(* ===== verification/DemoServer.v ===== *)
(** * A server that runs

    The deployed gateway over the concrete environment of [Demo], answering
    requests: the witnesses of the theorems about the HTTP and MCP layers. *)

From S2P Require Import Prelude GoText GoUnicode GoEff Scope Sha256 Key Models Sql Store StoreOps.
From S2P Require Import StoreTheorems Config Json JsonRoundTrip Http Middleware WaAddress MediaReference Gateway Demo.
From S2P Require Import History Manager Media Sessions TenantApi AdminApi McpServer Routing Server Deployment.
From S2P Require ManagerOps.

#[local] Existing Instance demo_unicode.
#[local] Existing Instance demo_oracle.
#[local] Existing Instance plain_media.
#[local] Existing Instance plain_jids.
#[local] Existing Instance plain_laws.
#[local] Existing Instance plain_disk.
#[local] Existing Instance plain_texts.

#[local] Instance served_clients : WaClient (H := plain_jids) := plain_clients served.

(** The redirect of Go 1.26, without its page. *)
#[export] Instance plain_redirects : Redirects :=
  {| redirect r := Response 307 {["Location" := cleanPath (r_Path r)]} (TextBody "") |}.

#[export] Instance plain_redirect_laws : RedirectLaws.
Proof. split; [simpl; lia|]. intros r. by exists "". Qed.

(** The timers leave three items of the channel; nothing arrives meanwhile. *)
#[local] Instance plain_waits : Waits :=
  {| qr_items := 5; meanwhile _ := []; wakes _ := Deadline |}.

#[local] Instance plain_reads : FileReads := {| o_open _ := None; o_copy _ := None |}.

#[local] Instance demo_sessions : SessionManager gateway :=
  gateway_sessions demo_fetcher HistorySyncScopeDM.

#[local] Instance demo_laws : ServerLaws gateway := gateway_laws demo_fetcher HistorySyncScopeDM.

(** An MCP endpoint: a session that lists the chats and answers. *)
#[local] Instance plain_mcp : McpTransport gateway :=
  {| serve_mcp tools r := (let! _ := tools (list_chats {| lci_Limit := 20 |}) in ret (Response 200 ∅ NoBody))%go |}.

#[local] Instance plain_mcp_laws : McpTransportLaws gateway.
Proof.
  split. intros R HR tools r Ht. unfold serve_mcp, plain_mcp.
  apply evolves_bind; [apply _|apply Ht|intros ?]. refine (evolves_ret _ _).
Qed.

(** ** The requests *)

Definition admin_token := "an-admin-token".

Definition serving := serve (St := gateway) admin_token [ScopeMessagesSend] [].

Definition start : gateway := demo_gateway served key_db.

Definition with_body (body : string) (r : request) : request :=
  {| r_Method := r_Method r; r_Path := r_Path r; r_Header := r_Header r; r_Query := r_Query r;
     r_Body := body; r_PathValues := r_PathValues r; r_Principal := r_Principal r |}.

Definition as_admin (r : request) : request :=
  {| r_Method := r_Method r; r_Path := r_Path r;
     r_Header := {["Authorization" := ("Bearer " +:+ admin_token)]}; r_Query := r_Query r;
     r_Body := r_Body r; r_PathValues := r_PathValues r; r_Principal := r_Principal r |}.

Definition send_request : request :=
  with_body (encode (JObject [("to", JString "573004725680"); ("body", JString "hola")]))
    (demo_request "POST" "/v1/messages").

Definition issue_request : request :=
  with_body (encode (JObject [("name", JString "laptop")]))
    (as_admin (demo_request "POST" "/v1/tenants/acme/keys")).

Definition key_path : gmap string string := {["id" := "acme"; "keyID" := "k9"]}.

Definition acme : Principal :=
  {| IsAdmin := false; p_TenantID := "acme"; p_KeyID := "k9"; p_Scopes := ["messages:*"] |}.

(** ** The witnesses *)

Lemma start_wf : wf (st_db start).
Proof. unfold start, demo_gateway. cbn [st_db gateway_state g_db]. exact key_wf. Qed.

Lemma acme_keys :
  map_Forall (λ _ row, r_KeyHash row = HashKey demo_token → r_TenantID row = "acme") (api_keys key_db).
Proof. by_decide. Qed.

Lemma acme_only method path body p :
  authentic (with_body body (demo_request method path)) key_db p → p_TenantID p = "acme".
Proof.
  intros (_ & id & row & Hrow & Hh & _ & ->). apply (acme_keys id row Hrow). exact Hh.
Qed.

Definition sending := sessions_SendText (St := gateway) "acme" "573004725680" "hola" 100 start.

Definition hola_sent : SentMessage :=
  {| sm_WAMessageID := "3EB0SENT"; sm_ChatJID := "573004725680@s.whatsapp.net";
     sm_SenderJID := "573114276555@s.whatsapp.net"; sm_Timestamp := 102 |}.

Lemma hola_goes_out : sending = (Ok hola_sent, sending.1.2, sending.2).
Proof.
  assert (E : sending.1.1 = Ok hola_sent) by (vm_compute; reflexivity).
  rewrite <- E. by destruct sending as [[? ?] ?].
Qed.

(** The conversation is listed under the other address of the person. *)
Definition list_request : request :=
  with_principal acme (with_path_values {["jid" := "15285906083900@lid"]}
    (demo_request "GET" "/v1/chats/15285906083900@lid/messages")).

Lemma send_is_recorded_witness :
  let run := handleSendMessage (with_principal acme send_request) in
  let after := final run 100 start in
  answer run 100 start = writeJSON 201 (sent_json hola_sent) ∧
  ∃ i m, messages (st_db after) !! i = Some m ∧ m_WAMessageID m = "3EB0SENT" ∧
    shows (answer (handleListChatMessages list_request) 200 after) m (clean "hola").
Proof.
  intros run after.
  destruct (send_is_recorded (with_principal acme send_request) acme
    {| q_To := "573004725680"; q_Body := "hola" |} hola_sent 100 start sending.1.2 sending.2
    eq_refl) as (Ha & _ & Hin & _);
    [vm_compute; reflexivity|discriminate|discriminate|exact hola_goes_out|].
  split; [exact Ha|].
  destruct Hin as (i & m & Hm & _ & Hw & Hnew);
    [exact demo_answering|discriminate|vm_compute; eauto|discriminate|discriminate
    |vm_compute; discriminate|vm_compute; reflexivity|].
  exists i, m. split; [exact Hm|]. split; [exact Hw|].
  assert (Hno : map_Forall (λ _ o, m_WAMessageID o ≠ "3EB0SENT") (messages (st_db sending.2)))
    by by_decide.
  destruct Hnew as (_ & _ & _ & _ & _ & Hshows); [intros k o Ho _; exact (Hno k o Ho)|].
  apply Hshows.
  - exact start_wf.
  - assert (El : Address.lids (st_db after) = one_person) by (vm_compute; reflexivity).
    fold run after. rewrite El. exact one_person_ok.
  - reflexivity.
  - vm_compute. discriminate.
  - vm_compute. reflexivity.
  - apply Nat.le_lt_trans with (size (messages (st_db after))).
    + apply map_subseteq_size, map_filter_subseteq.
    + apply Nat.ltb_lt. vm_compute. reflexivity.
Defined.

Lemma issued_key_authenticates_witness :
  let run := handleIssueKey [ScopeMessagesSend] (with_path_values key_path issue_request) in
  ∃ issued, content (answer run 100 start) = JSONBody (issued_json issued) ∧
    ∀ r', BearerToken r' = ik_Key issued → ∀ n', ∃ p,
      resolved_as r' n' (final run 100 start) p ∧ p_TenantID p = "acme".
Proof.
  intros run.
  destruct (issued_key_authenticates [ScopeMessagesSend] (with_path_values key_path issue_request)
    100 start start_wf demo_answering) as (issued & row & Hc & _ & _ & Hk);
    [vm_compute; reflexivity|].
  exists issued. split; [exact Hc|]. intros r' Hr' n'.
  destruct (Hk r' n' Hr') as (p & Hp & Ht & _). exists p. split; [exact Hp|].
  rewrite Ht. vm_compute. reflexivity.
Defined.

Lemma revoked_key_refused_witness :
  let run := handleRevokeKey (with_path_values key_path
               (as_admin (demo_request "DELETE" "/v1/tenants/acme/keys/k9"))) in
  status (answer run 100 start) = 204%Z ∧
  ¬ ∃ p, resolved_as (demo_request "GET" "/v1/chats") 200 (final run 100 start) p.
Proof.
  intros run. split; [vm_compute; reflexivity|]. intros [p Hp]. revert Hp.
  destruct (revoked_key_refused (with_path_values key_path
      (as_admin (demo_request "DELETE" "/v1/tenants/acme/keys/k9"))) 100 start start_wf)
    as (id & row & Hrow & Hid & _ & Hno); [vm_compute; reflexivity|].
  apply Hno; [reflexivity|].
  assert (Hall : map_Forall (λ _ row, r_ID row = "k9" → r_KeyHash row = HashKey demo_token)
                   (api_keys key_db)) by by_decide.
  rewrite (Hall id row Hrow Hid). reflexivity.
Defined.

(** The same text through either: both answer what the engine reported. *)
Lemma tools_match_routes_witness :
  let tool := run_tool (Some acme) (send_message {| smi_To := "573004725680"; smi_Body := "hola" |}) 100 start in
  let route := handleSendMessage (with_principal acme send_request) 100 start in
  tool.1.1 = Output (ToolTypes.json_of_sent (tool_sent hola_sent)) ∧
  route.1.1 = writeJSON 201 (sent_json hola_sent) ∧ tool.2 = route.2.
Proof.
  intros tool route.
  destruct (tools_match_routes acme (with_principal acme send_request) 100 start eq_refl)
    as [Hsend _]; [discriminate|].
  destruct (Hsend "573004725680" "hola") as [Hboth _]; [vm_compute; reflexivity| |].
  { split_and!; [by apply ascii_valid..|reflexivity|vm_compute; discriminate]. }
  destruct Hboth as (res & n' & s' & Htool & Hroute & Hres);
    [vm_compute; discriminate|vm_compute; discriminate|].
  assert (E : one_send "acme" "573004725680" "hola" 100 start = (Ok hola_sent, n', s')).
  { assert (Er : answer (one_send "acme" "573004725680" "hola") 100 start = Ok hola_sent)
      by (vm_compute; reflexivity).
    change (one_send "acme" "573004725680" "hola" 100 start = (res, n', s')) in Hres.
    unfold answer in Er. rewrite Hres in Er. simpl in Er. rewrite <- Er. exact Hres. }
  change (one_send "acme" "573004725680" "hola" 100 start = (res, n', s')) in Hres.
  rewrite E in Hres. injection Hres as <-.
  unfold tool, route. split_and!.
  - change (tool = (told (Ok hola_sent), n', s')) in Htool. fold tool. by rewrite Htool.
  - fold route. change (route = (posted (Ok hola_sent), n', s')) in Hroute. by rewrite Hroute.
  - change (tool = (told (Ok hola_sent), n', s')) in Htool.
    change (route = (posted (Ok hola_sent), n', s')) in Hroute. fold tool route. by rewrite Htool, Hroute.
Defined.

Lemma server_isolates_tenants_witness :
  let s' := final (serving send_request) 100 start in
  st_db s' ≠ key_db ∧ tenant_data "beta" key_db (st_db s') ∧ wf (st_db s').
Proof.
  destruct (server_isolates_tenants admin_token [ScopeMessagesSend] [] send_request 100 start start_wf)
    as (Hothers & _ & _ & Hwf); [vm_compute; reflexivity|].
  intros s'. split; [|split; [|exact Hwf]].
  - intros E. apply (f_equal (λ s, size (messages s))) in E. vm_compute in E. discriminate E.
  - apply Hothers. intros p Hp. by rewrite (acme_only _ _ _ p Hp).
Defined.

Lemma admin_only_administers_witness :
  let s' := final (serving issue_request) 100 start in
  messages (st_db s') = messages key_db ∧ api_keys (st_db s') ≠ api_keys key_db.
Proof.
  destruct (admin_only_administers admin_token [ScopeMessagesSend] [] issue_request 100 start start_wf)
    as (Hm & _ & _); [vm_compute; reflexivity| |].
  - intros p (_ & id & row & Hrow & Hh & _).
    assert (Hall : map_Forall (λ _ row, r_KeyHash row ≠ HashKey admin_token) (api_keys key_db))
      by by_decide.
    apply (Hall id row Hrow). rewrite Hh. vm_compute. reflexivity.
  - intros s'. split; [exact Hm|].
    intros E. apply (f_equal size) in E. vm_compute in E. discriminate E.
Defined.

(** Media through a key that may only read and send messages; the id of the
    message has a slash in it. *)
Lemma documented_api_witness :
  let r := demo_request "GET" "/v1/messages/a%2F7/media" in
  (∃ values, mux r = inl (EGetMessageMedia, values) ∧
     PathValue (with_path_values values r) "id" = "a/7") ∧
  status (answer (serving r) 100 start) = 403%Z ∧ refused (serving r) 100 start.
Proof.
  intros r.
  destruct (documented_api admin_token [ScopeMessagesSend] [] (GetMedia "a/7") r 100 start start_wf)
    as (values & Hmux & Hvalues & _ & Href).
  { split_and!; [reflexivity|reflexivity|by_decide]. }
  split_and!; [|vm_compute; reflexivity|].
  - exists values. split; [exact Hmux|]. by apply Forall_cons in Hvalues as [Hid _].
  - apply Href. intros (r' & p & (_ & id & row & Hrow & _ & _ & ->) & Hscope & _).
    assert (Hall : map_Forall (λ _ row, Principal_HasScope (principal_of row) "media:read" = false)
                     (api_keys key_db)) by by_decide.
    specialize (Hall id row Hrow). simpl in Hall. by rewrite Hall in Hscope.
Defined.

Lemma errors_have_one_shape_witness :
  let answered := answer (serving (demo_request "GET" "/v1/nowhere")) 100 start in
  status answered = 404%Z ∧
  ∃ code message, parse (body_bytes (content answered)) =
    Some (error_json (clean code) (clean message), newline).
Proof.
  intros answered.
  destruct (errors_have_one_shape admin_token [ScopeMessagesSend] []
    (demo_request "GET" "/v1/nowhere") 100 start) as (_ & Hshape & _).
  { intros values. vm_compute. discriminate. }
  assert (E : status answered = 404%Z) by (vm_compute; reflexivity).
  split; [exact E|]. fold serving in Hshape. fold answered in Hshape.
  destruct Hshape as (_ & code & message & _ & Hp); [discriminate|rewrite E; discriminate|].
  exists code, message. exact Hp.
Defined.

**WORK INSTRUCTION**.
Count how many lines in the entries above hold the word "sending". Give that number by itself.

**RESPONSE BELOW**.
6